Professors should be more compassionate towards working students

All this work would be manageable if I had just a day or two more. PHOTO: Sharon McCutcheon/Unsplash

By: Tammana T., Editor

As students become exhausted from life inside and outside the classroom, professors need to realize that – pandemic or not – not everyone has the privilege of focusing solely on academia throughout his degree. Although professors themselves are under massive workloads with their own deadlines, empathy for student responsibilities can make the difference. Until the structure and inherent expectations of the university can be revised, consideration of faculty is essential.

Noticing a student who is hurting and lending a helping hand whenever possible can help a student more than you might think. Offering support can pave the way for students not only to learn better — which is part of a teacher’s role — but also to feel more comfortable with their life situations.

Some students must work full-time while in school to support themselves while in school. Finding the motivation to just get through the day can be a challenge, as a day can include many hours of work, classes, and then coming home to study. By being flexible with deadlines, holding extra office hours, or even being a source of encouragement at times, professors can ease the academic burden of their students. These behaviors are huge in helping students stay motivated and get some much-needed time to relax.
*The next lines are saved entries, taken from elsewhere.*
(** * sharp-frames: colour-space, GPS and EXIF collaborators, and the frame selector

    A shallow embedding of [sharp_frames/processing/colorspace.py],
    [gps_extractor.py] and [exif_writer.py] and of the diagnostic script
    [check_libzimg.py], together with the frame selector of the design
    document, and the properties checked about them.

    Conventions.
    - Python [str] values are modelled by [string], a sequence of 8-bit
      characters; the model is exact on ASCII text. The digits, blanks and
      letters the code looks for are ASCII; Unicode digits and blanks, which
      [\d] and [str.strip] accept as well, are outside the model.
    - Python [float] is IEEE binary64, modelled by the primitive [float];
      Python [int] is [Z].
    - A Python call that may raise returns a [result]; [try]/[except] is
      [try_except] with the list of handled exception classes.
    - Values decoded from JSON are dynamically typed: they are modelled by
      [json], and every attribute access, subscript and iteration on them
      spells out which exception Python raises on the wrong kind of value.
    - The external tools and libraries ([ffprobe], [ffmpeg], [json], [piexif],
      the file system) are parameters: the records [Host.Env] and
      [ExifWriter.Piexif]. *)

From Stdlib Require Import ZArith Floats Ascii String.
From stdpp Require Import base option list strings pretty gmap fin_maps.

Local Open Scope string_scope.
Local Open Scope Z_scope.

(** ** Python preliminaries *)

Module Py.

(** Exception classes that the modelled code raises or handles.
    [OtherError] stands for any further subclass of [Exception]. *)
Inductive exn : Type :=
  | TimeoutExpired
  | FileNotFoundError
  | OSError
  | JSONDecodeError
  | ValueError
  | TypeError
  | AttributeError
  | KeyError
  | IndexError
  | ZeroDivisionError
  | OverflowError
  | InvalidImageDataError
  | OtherError (name : string).
(** * Contact normalisation and uniqueness counting (src/main.py)

    A shallow embedding of [cleanup_phone_numbers], [cleanup_emails] and
    [get_unique_contacts_count], and the properties the specification states
    about them; then of the handler [save_contacts] that calls them, with
    further properties of the code.

    Conventions of the embedding:
    - a Python [str] is a [string]; a character is a code point below 256,
      and [lower], [isspace] follow Python on exactly those code points;
    - a Python [set] of strings is a [gset string], a [list] is a [list];
    - Python's unbounded [int] is [Z];
    - the [phonenumbers] package is an external library: it is an interface
      ([PhoneNumbers]) whose [parse] either returns a number or raises
      [NumberParseException];
    - an exception is the [Raise] branch of [result]. *)

From Stdlib Require Import ZArith NArith Ascii String.
From stdpp Require Import base tactics option list gmap sets strings.

Local Open Scope string_scope.
Local Open Scope list_scope.

(** ** Python [str] methods used by the source *)

Module PyStr.

(** [c.isspace()] for a code point below 256: TAB..CR, FS..US, SPACE,
    NEL (0x85) and NBSP (0xA0). *)
Definition isspace (c : ascii) : bool :=
  let n := N_of_ascii c in
  (((9 <=? n) && (n <=? 13)) || ((28 <=? n) && (n <=? 32))
   || (n =? 133) || (n =? 160))%N.

(** [c.lower()] for a code point below 256: A..Z and the capital letters
    0xC0..0xDE (the multiplication sign 0xD7 is no letter) move up by 32. *)
Definition lower_char (c : ascii) : ascii :=
  let n := N_of_ascii c in
  if (((65 <=? n) && (n <=? 90))
      || ((192 <=? n) && (n <=? 222) && negb (n =? 215)))%N
  then ascii_of_N (n + 32) else c.
(** [TSuffixArray]: [has(i)] and [fetch(i, r)]; [fetch] returns [false]
    ([None]) or writes the coordinate and returns [true] ([Some]). *)
Class SuffixArray (S : Type) := {
  has : S -> index_type -> bool;
  fetch : S -> index_type -> option index_type
}.

(** The accessors of [fm_index<TRankDictionary,TSuffixArray>]. *)
Record fm_index (D S : Type) := {
  length : index_type;
  primary : index_type;
  count : uint8 -> index_type;
  L2 : uint8 -> index_type;
  rank_dict : D;
  sa : S;
  bwt : index_type -> uint8
}.

Arguments length {D S} _.
Arguments primary {D S} _.
Arguments count {D S} _ _.
Arguments L2 {D S} _ _.
Arguments rank_dict {D S} _.
Arguments sa {D S} _.
Arguments bwt {D S} _ _.

(** A pattern iterator: [pattern[i]] yields a value that the search loops
    store in a [uint8]. *)
Definition Iterator := nat -> uint8.

Section Queries.

Context {TRankDictionary TSuffixArray : Type}
  `{RankDictionary TRankDictionary} `{SuffixArray TSuffixArray}.

#[local] Abbreviation fmindex := (fm_index TRankDictionary TSuffixArray).

(** "because $ is not in bwt": [if (k >= fmi.primary()) --k;] *)
Definition skip_primary (fmi : fmindex) (k : index_type) : index_type :=
  if k >=? primary fmi then u32 (k - 1) else k.

(** [rank(fmi, k, c)] *)
Definition rank (fmi : fmindex) (k : index_type) (c : uint8) : index_type :=
  if k =? index_none then 0
  else if k =? length fmi then count fmi c
  else dict_rank (rank_dict fmi) (skip_primary fmi k) c.

(** [rank(fmi, range, c)] *)
Definition rank_range (fmi : fmindex) (range : range_type) (c : uint8)
  : range_type :=
  if x range =? y range then
    let r := rank fmi (x range) c in make_vector r r
  else if x range =? index_none then
    let r := rank fmi (y range) c in make_vector 0 r
  else if y range =? length fmi then
    make_vector (rank fmi (x range) c) (count fmi c)
  else
    dict_rank_range (rank_dict fmi)
      (make_vector (skip_primary fmi (x range)) (skip_primary fmi (y range))) c.

(** [rank4(fmi, k)] *)
Definition rank4 (fmi : fmindex) (k : index_type) : vec4_type :=
  if k =? index_none then make_vector4 0 0 0 0
  else if k =? length fmi then
    make_vector4 (count fmi 0) (count fmi 1) (count fmi 2) (count fmi 3)
  else dict_rank4 (rank_dict fmi) (skip_primary fmi k).

(** The body of the search loops once the symbol is known to be in the
    alphabet: the range-rank call and the two assignments. *)
Definition update_range (fmi : fmindex) (range : range_type) (c : uint8)
  : range_type :=
  let c_rank := rank_range fmi (make_vector (u32 (x range - 1)) (y range)) c in
  make_vector (u32 (L2 fmi c + x c_rank + 1)) (u32 (L2 fmi c + y c_rank)).

(** [for (int32 i = ...; i >= 0 && range.x <= range.y; --i)], with [n = i+1]
    the number of symbols still to scan. *)
Fixpoint match_loop (fmi : fmindex) (pattern : Iterator) (n : nat)
  (range : range_type) : range_type :=
  match n with
  | O => range
  | S i =>
      if x range <=? y range then
        let c := to_uint8 (pattern i) in
        if c >? 3 then make_vector 1 0
        else match_loop fmi pattern i (update_range fmi range c)
      else range
  end.

(** [match(fmi, pattern, pattern_len, in_range)]; the loop counter starts at
    [int32(pattern_len - 1)]. *)
Definition match_range (fmi : fmindex) (pattern : Iterator)
  (pattern_len : Z) (in_range : range_type) : range_type :=
  let i := to_int32 (u32 (pattern_len - 1)) in
  match_loop fmi pattern (Z.to_nat (i + 1)) in_range.

(** [match(fmi, pattern, pattern_len)] *)
Definition match_ (fmi : fmindex) (pattern : Iterator) (pattern_len : Z)
  : range_type :=
  match_range fmi pattern pattern_len (make_vector 0 (length fmi)).

(** [for (uint32 i = 0; i < pattern_len && range.x <= range.y; ++i)], with
    [n = pattern_len - i]. *)
Fixpoint match_reverse_loop (fmi : fmindex) (pattern : Iterator) (n : nat)
  (i : nat) (range : range_type) : range_type :=
  match n with
  | O => range
  | S n' =>
      if x range <=? y range then
        let c := to_uint8 (pattern i) in
        if c >? 3 then make_vector 1 0
        else match_reverse_loop fmi pattern n' (S i) (update_range fmi range c)
      else range
  end.

(** [match_reverse(fmi, pattern, pattern_len)] *)
Definition match_reverse (fmi : fmindex) (pattern : Iterator)
  (pattern_len : Z) : range_type :=
  match_reverse_loop fmi pattern (Z.to_nat pattern_len) 0
    (make_vector 0 (length fmi)).

(** [basic_inv_psi(fmi, i)] *)
Definition basic_inv_psi (fmi : fmindex) (i : index_type) : index_type :=
  if i =? primary fmi then 0
  else
    let k := if i <? primary fmi then i else u32 (i - 1) in
    let c := bwt fmi k in
    u32 (L2 fmi c + dict_rank (rank_dict fmi) k c).

(** The body of the [while] loops of [inv_psi], [locate] and
    [locate_ssa_iterator] (the three repeat it verbatim): the new [j]. *)
Definition lf_step (fmi : fmindex) (j : index_type) : index_type :=
  if negb (j =? primary fmi) then
    let c := if j <? primary fmi then bwt fmi j else bwt fmi (u32 (j - 1)) in
    u32 (L2 fmi c + rank fmi j c)
  else 0.

(** [inv_psi(fmi, i)]: the loop, with [fuel] bounding the iterations. *)
Fixpoint inv_psi_loop (fuel : nat) (fmi : fmindex) (j t : index_type)
  : option range_type :=
  match fuel with
  | O => None
  | S fuel' =>
      match fetch (sa fmi) j with
      | Some _ => Some (make_vector j t)
      | None => inv_psi_loop fuel' fmi (lf_step fmi j) (u32 (t + 1))
      end
  end.

Definition inv_psi (fuel : nat) (fmi : fmindex) (i : index_type)
  : option range_type :=
  inv_psi_loop fuel fmi i 0.

(** [locate(fmi, i)] *)
Fixpoint locate_loop (fuel : nat) (fmi : fmindex) (j t : index_type)
  : option index_type :=
  match fuel with
  | O => None
  | S fuel' =>
      match fetch (sa fmi) j with
      | Some suffix => Some (u32 (suffix + t))
      | None => locate_loop fuel' fmi (lf_step fmi j) (u32 (t + 1))
      end
  end.

Definition locate (fuel : nat) (fmi : fmindex) (i : index_type)
  : option index_type :=
  locate_loop fuel fmi i 0.

(** [locate_ssa_iterator(fmi, i)] *)
Fixpoint locate_ssa_iterator_loop (fuel : nat) (fmi : fmindex)
  (j t : index_type) : option range_type :=
  match fuel with
  | O => None
  | S fuel' =>
      if has (sa fmi) j then Some (make_vector j t)
      else locate_ssa_iterator_loop fuel' fmi (lf_step fmi j) (u32 (t + 1))
  end.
Professors can further support students by providing a safe space for non-academic discussions. Many of my professors in the English department have office hours for their classes, but students often use this time to share personal issues and establish a dialogue that helps them feel more comfortable – and perhaps even a little light. Of course, while these discussions are helpful, they are neither the purpose nor the responsibility of a professor’s office hours. If you’re feeling overwhelmed, SFU Health and Counseling Services has dedicated counselors and psychiatrists to help students cope with stress and anxiety.

Balancing a full course load and a full-time job, sometimes there are no days off in a week. Some days I had to do my homework on the Skytrain on the way to work. Other times I had to ask for extensions because I had to stay late at work. By suspending judgment and being understanding, professors can strengthen the life of a struggling student by simply saying “yes” to an extension or showing support for a student’s efforts. Trusting students to complete their assigned task within the time they requested without penalty can eliminate stress and improve the quality of work. It also helps students to think clearly before tackling (or re-addressing) a topic, which will help them retain and better understand information.

Teachers should really be considerate of those who break their backs to complete their studies. I have heard of many cases where a student will have difficulties in life and academically, and instead of being kind, the professors have strictly said no to help, even in the most minor way possible. From helping students prepare for exams, offering advice in articles, or wanting to review course material, professors can make a huge difference.

If I had not had the help and support of my teachers when I was in difficulty, I would never have continued my studies. Sometimes a kind gesture – like extending a deadline – can make or break a course for students. It is therefore important that teachers know their students and know that they can really make a difference.